Look through the records below for the line with "AttributeError (msg : str)" and the line with "LibraryError m => m", then return those lines and all lines between, exactly.

»»

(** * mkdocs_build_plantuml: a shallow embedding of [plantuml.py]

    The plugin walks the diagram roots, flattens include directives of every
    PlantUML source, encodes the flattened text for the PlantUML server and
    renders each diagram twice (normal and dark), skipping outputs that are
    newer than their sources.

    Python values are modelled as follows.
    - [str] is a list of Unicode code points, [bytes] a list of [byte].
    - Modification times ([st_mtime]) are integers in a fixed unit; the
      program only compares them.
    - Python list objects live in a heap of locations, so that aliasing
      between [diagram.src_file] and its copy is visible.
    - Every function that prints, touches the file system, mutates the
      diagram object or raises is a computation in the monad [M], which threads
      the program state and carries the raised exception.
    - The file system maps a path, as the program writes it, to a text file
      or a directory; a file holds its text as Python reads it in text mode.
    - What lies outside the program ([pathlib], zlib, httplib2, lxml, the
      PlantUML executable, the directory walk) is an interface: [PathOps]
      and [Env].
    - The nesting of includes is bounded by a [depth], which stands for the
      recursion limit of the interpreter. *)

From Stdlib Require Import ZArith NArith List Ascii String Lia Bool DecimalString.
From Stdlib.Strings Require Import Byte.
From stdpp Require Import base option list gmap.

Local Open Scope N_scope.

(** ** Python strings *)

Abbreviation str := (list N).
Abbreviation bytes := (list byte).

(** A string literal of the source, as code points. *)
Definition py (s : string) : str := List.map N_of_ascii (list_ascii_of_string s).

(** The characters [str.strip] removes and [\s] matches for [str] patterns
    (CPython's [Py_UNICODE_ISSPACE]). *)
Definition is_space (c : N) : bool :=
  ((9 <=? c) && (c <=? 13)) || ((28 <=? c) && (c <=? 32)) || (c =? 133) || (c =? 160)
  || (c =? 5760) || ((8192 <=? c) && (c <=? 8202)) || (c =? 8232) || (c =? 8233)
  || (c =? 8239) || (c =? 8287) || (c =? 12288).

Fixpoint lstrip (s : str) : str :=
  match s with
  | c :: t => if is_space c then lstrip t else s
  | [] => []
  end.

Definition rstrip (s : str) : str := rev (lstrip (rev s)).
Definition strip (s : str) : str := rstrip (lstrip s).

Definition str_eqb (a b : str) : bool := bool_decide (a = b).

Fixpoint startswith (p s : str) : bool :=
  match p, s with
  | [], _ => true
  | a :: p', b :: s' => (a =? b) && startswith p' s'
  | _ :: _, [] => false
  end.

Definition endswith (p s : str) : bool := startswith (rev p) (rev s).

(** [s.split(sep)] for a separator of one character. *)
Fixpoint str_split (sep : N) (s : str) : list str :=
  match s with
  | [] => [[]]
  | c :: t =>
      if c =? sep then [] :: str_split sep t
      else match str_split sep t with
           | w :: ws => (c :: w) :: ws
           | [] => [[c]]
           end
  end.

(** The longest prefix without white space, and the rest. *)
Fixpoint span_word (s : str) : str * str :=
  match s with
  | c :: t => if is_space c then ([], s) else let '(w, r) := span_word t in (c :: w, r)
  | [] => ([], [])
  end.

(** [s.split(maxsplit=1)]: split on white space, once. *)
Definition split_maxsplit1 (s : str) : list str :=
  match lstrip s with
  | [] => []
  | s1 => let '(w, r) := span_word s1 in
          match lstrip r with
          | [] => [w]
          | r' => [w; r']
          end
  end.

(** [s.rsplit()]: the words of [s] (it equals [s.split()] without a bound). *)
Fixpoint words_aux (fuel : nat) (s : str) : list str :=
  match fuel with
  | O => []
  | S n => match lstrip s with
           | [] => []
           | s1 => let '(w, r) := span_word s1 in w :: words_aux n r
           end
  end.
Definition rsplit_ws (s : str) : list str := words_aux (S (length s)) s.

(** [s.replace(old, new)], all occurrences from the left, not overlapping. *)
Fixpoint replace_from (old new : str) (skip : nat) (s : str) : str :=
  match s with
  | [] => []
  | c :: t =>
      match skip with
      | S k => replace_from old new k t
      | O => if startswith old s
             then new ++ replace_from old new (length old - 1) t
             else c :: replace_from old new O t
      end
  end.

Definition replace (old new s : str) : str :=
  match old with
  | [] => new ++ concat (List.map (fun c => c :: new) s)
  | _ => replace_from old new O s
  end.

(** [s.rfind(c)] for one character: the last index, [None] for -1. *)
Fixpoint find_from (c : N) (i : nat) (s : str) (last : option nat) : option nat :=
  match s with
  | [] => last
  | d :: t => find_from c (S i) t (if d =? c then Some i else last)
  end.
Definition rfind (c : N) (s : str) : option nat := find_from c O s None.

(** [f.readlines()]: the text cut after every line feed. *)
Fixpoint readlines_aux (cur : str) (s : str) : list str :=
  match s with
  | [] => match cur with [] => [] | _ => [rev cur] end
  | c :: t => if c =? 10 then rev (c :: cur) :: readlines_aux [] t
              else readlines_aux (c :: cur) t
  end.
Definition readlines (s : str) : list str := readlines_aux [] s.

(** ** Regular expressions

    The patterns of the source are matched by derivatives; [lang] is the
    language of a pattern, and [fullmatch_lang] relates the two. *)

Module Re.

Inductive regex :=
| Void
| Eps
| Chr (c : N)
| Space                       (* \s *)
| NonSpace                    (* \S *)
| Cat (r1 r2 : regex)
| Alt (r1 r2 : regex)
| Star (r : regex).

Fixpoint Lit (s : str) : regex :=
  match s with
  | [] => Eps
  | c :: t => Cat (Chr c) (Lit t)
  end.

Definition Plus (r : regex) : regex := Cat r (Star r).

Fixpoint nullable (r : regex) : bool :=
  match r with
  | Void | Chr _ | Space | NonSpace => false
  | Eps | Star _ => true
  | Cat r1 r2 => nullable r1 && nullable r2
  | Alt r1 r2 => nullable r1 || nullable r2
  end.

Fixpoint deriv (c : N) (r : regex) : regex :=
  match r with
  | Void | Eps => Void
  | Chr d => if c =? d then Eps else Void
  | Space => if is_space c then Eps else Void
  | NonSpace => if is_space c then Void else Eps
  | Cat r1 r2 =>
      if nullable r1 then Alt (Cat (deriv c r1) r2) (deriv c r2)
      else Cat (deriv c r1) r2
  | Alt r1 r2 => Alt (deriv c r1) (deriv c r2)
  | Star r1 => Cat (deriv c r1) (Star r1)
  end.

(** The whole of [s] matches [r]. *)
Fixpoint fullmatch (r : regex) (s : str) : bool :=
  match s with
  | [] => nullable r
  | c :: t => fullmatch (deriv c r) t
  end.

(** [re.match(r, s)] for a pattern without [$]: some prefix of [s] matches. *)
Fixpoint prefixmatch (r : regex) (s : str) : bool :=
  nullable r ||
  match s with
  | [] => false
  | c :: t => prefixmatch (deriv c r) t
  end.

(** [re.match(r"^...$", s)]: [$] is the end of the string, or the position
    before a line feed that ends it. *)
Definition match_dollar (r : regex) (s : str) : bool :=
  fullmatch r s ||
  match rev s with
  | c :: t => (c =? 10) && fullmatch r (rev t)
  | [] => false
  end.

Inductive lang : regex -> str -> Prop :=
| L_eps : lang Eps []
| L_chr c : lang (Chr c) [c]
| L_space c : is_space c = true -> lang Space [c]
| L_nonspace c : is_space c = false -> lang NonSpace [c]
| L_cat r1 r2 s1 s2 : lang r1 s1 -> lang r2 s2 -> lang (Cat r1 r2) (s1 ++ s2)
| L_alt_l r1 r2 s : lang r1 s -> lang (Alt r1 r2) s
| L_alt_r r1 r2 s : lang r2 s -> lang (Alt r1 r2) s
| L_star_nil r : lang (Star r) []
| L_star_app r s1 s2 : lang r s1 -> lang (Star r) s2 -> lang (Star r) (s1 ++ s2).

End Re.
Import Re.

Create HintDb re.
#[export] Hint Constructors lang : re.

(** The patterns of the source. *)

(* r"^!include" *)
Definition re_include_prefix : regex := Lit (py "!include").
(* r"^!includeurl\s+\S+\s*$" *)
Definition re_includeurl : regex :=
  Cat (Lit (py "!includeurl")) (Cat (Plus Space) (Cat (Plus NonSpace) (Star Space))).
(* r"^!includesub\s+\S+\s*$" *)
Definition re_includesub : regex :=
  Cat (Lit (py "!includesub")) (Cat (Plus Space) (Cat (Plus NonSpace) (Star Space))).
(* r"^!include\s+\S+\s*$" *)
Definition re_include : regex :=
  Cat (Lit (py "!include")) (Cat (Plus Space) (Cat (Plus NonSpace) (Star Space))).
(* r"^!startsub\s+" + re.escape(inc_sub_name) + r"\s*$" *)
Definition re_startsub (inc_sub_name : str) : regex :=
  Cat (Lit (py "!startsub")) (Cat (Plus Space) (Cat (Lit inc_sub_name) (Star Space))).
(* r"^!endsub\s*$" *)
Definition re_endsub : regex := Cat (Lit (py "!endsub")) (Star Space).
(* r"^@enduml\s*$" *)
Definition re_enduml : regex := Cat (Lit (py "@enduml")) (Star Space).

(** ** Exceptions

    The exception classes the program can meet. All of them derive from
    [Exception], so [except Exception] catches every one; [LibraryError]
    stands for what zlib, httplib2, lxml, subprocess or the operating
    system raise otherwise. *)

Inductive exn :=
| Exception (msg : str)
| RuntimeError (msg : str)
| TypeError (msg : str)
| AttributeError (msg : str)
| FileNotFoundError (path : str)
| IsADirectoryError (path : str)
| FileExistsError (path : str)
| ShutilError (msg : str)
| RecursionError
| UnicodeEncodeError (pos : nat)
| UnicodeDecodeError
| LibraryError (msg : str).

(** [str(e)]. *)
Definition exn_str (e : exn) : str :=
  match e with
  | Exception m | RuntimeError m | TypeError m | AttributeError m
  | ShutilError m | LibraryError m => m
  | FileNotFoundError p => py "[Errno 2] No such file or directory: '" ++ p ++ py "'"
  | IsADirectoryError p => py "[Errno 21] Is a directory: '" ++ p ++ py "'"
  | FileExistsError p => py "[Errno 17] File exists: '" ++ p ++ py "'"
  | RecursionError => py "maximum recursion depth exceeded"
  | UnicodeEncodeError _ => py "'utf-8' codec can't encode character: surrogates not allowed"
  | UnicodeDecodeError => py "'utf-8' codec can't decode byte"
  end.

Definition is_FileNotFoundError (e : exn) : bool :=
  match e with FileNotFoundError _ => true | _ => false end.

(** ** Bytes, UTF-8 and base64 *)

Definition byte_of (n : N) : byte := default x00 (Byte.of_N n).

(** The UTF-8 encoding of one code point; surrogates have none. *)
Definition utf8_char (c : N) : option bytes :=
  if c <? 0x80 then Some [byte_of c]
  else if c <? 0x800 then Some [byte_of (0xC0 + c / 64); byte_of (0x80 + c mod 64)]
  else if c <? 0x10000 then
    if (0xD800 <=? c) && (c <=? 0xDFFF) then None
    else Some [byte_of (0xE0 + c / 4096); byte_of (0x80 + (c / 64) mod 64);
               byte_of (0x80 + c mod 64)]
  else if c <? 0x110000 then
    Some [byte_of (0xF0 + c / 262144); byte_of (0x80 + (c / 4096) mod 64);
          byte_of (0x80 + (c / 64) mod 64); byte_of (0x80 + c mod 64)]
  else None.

««

* [Answer below]:
| AttributeError (msg : str)
| FileNotFoundError (path : str)
| IsADirectoryError (path : str)
| FileExistsError (path : str)
| ShutilError (msg : str)
| RecursionError
| UnicodeEncodeError (pos : nat)
| UnicodeDecodeError
| LibraryError (msg : str).

(** [str(e)]. *)
Definition exn_str (e : exn) : str :=
  match e with
  | Exception m | RuntimeError m | TypeError m | AttributeError m
  | ShutilError m | LibraryError m => m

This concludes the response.